**Task to complete:** All records are to be printed exactly as they appear.

(Collected data)
.....

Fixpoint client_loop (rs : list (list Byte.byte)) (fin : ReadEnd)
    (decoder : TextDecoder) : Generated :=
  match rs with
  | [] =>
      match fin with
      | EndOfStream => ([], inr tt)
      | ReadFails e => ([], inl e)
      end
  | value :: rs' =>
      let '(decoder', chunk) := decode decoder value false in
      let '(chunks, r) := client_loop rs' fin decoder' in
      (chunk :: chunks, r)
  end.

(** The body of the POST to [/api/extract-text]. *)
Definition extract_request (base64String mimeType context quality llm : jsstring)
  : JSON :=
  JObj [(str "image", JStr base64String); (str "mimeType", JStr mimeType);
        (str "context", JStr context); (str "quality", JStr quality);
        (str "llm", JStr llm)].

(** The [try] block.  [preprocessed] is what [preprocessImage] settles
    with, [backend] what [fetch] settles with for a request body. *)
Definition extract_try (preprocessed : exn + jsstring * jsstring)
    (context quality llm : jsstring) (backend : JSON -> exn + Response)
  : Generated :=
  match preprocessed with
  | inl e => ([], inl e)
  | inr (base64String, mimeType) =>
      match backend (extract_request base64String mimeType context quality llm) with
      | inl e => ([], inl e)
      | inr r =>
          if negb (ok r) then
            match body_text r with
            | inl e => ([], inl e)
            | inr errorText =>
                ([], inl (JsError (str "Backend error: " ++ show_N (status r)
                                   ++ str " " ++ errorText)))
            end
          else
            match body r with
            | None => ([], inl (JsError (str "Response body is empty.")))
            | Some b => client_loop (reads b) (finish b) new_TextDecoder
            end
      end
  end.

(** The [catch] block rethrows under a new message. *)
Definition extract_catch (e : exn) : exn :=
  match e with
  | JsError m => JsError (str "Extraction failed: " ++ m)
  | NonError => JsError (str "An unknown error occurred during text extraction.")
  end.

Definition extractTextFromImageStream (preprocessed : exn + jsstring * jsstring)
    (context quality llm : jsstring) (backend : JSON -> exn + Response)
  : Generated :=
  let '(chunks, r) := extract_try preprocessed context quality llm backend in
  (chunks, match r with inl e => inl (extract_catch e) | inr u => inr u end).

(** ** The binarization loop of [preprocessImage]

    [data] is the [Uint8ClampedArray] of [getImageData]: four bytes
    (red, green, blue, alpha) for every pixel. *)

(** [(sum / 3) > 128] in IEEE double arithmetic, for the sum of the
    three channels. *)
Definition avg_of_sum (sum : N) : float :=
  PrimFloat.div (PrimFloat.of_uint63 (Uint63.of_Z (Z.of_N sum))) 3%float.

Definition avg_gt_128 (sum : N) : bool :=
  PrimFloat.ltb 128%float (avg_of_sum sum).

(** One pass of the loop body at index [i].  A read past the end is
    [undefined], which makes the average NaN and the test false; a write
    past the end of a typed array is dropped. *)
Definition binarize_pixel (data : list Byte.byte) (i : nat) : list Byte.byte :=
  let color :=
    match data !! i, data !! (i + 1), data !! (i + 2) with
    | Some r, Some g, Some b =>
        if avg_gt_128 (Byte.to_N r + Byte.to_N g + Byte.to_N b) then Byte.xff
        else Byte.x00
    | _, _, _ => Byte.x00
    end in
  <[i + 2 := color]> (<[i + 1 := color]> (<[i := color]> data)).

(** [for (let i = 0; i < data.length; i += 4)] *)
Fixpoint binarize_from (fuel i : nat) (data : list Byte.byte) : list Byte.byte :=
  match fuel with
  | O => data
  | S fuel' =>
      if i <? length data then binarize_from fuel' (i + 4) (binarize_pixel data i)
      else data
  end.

.....

**Response to this exercise:**
Fixpoint client_loop (rs : list (list Byte.byte)) (fin : ReadEnd)
    (decoder : TextDecoder) : Generated :=
  match rs with
  | [] =>
      match fin with
      | EndOfStream => ([], inr tt)
      | ReadFails e => ([], inl e)
      end
  | value :: rs' =>
      let '(decoder', chunk) := decode decoder value false in
      let '(chunks, r) := client_loop rs' fin decoder' in
      (chunk :: chunks, r)
  end.

(** The body of the POST to [/api/extract-text]. *)
Definition extract_request (base64String mimeType context quality llm : jsstring)
  : JSON :=
  JObj [(str "image", JStr base64String); (str "mimeType", JStr mimeType);
        (str "context", JStr context); (str "quality", JStr quality);
        (str "llm", JStr llm)].

(** The [try] block.  [preprocessed] is what [preprocessImage] settles
    with, [backend] what [fetch] settles with for a request body. *)
Definition extract_try (preprocessed : exn + jsstring * jsstring)
    (context quality llm : jsstring) (backend : JSON -> exn + Response)
  : Generated :=
  match preprocessed with
  | inl e => ([], inl e)
  | inr (base64String, mimeType) =>
      match backend (extract_request base64String mimeType context quality llm) with
      | inl e => ([], inl e)
      | inr r =>
          if negb (ok r) then
            match body_text r with
            | inl e => ([], inl e)
            | inr errorText =>
                ([], inl (JsError (str "Backend error: " ++ show_N (status r)
                                   ++ str " " ++ errorText)))
            end
          else
            match body r with
            | None => ([], inl (JsError (str "Response body is empty.")))
            | Some b => client_loop (reads b) (finish b) new_TextDecoder
            end
      end
  end.

(** The [catch] block rethrows under a new message. *)
Definition extract_catch (e : exn) : exn :=
  match e with
  | JsError m => JsError (str "Extraction failed: " ++ m)
  | NonError => JsError (str "An unknown error occurred during text extraction.")
  end.

Definition extractTextFromImageStream (preprocessed : exn + jsstring * jsstring)
    (context quality llm : jsstring) (backend : JSON -> exn + Response)
  : Generated :=
  let '(chunks, r) := extract_try preprocessed context quality llm backend in
  (chunks, match r with inl e => inl (extract_catch e) | inr u => inr u end).

(** ** The binarization loop of [preprocessImage]

    [data] is the [Uint8ClampedArray] of [getImageData]: four bytes
    (red, green, blue, alpha) for every pixel. *)

(** [(sum / 3) > 128] in IEEE double arithmetic, for the sum of the
    three channels. *)
Definition avg_of_sum (sum : N) : float :=
  PrimFloat.div (PrimFloat.of_uint63 (Uint63.of_Z (Z.of_N sum))) 3%float.

Definition avg_gt_128 (sum : N) : bool :=
  PrimFloat.ltb 128%float (avg_of_sum sum).

(** One pass of the loop body at index [i].  A read past the end is
    [undefined], which makes the average NaN and the test false; a write
    past the end of a typed array is dropped. *)
Definition binarize_pixel (data : list Byte.byte) (i : nat) : list Byte.byte :=
  let color :=
    match data !! i, data !! (i + 1), data !! (i + 2) with
    | Some r, Some g, Some b =>
        if avg_gt_128 (Byte.to_N r + Byte.to_N g + Byte.to_N b) then Byte.xff
        else Byte.x00
    | _, _, _ => Byte.x00
    end in
  <[i + 2 := color]> (<[i + 1 := color]> (<[i := color]> data)).

(** [for (let i = 0; i < data.length; i += 4)] *)
Fixpoint binarize_from (fuel i : nat) (data : list Byte.byte) : list Byte.byte :=
  match fuel with
  | O => data
  | S fuel' =>
      if i <? length data then binarize_from fuel' (i + 4) (binarize_pixel data i)
      else data
  end.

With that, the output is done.